A good-government expert said the two situations indicate a troubling trend in the building division and show that the city is not doing enough to safeguard against conflicts of interest.

“I don’t know if two is a pattern, but it shows to me a little inattention to the potential of conflicts. If you see it once — and you see it twice — there may be more,” said Tracy Westen, CEO of the Los Angeles-based Center for Governmental Studies.

In response to the revelations about Fazekas, Planning Director Sheri Vander Dussen issued a directive to distribute the plan check work more evenly to the plan check firms.

Neither Ahuna nor Rusty Reed, president of Charles Abbott Associates, returned calls and emails seeking comment about Ahuna’s case.

City officials didn’t directly address questions about the potential conflicts.

“It is possible he [Ahuna] did outsource plans to CAA [Charles Abbott Associates] to meet the City’s established turnaround times,” wrote city spokeswoman Ruth Ruiz in an email to a Voice of OC reporter. “Because he was at City Hall, he was able to work directly with applicants and internal staff, resulting in better customer service.”

In a memo to City Council members and City Manager Thomas Wood, Vander Dussen wrote that Ahuna “did perform some plan checks” and also “provided technical support to our staff members and performed some supervisory tasks.”

The memo acknowledges that the city wasn’t “outsourcing much plan check work to other firms” while Ahuna was plan check supervisor.

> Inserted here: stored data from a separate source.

Lemma purgeLoop_pinned purge pins due k : ∀ db,
  Inv db -> pinsChunk pins k = true ->
  Inv (purgeLoop purge pins due db).1.1 /\ dbChunks (purgeLoop purge pins due db).1.1 !! k = dbChunks db !! k.
Proof.
  induction due as [|c due IH]; intros db Hi Hp; [done|]. cbn [purgeLoop]. destruct (pinsChunk pins (cID c)) eqn:Hc.
  - destruct (IH db Hi Hp) as [H1 H2]. by destruct (purgeLoop purge pins due db) as [[db' n] ok].
  - assert (Inv (purgeChunk (purge c) c db).1 /\ dbChunks (purgeChunk (purge c) c db).1 !! k = dbChunks db !! k) as [Hi1 Hk1].
    { assert (∀ P0 g, keepsSpan g -> (∀ x, P0 x = true -> cID x = cID c) ->
        Inv (updateChunks P0 g db).1 /\ dbChunks (updateChunks P0 g db).1 !! k = dbChunks db !! k) as Hu.
      { intros P0 g Hg HP. split; [by apply updateChunks_inv|]. apply updateChunks_lookup_ne. intros x Hx.
        destruct (P0 x) eqn:E; [|done]. apply HP in E. destruct (inv_chunk _ Hi _ _ Hx) as [<- _]. congruence. }
      unfold purgeChunk. destruct (purge c) as [[until|]| |]; [..|done]; unfold SetChunkRetainUntil, MarkChunkPruned;
        destruct (execOne _) as [db' e] eqn:E; rewrite (surjective_pairing (execOne _)), execOne_fst in E; injection E as <- _;
        simpl; apply Hu; try done; intros x Hx; by bool_cases. }
    destruct (purgeChunk (purge c) c db) as [db1 ok1]. simpl in *. destruct (IH db1 Hi1 Hp) as [H1 H2].
    destruct (purgeLoop purge pins due db1) as [[db' n] ok]. simpl in *. split; [done|congruence].
Qed.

Other details about the billing arrangement remain unclear. Invoices show that Ahuna worked for some months as a full-time staffer. On those same invoices, Charles Abbott Associates charged the city for plan review work. City officials have so far refused to answer questions about the bills and other details of the outsourcing arrangement.

If Ahuna was outsourcing plan check work to the company that employs him, then it is a worse conflict of interest than Fazekas’ situation, Westen said. Fazekas and the city took steps to prevent the appearance of a conflict, including a clause in Fazekas’ contract prohibiting him from directly participating in outsourcing decisions.

Fazekas’ company billed the city for at least $18,954 in building plan review work between his appointment late in 2009 and June of this year, according to city records. During that period, Fazekas’ firm received 80 percent of the city’s outsourced plan review work.

Fazekas said others in the building division made the decisions to send plan check work to his firm. “I wanted to make sure there wasn’t a perception of exactly what you’re talking about,” Fazekas said previously. “We specified that I would have no involvement.”

There seems to have been no such effort in Ahuna’s case.

“If you give a city employee or a city contractor the power to hand out city money, you want to make sure he’s not handing out the money to his own firm,” Westen said.

Even if Ahuna wasn’t making the decision to outsource to the firm that employs him, it still placed psychological pressure on his colleagues within the building division to outsource to Charles Abbott Associates, Westen said. “There is still an appearance of a conflict because people like to get along,” Westen said.

Ahuna was plan review supervisor while also doing plan review work. The double duty is another apparent conflict, Westen said. Ahuna would have been under pressure to look more favorably on the work his company was doing than that of an independent contractor, Westen said.

Mayor Tom Tait and Councilwoman Lorri Galloway said they hadn’t seen the memo from Vander Dussen and weren’t aware of the situation regarding Ahuna. Galloway said she didn’t know about Fazekas’ resignation, nor did she know about his potential outsourcing conflict.

“I don’t know. I absolutely don’t know,” Galloway said.

Tait declined to comment on this article, but when he was previously asked about Fazekas’ resignation, he said the city needed to be concerned about public perceptions of conflict of interest.

Council members Harry Sidhu, Gail Eastman and Kris Murray did not return phone calls seeking comment.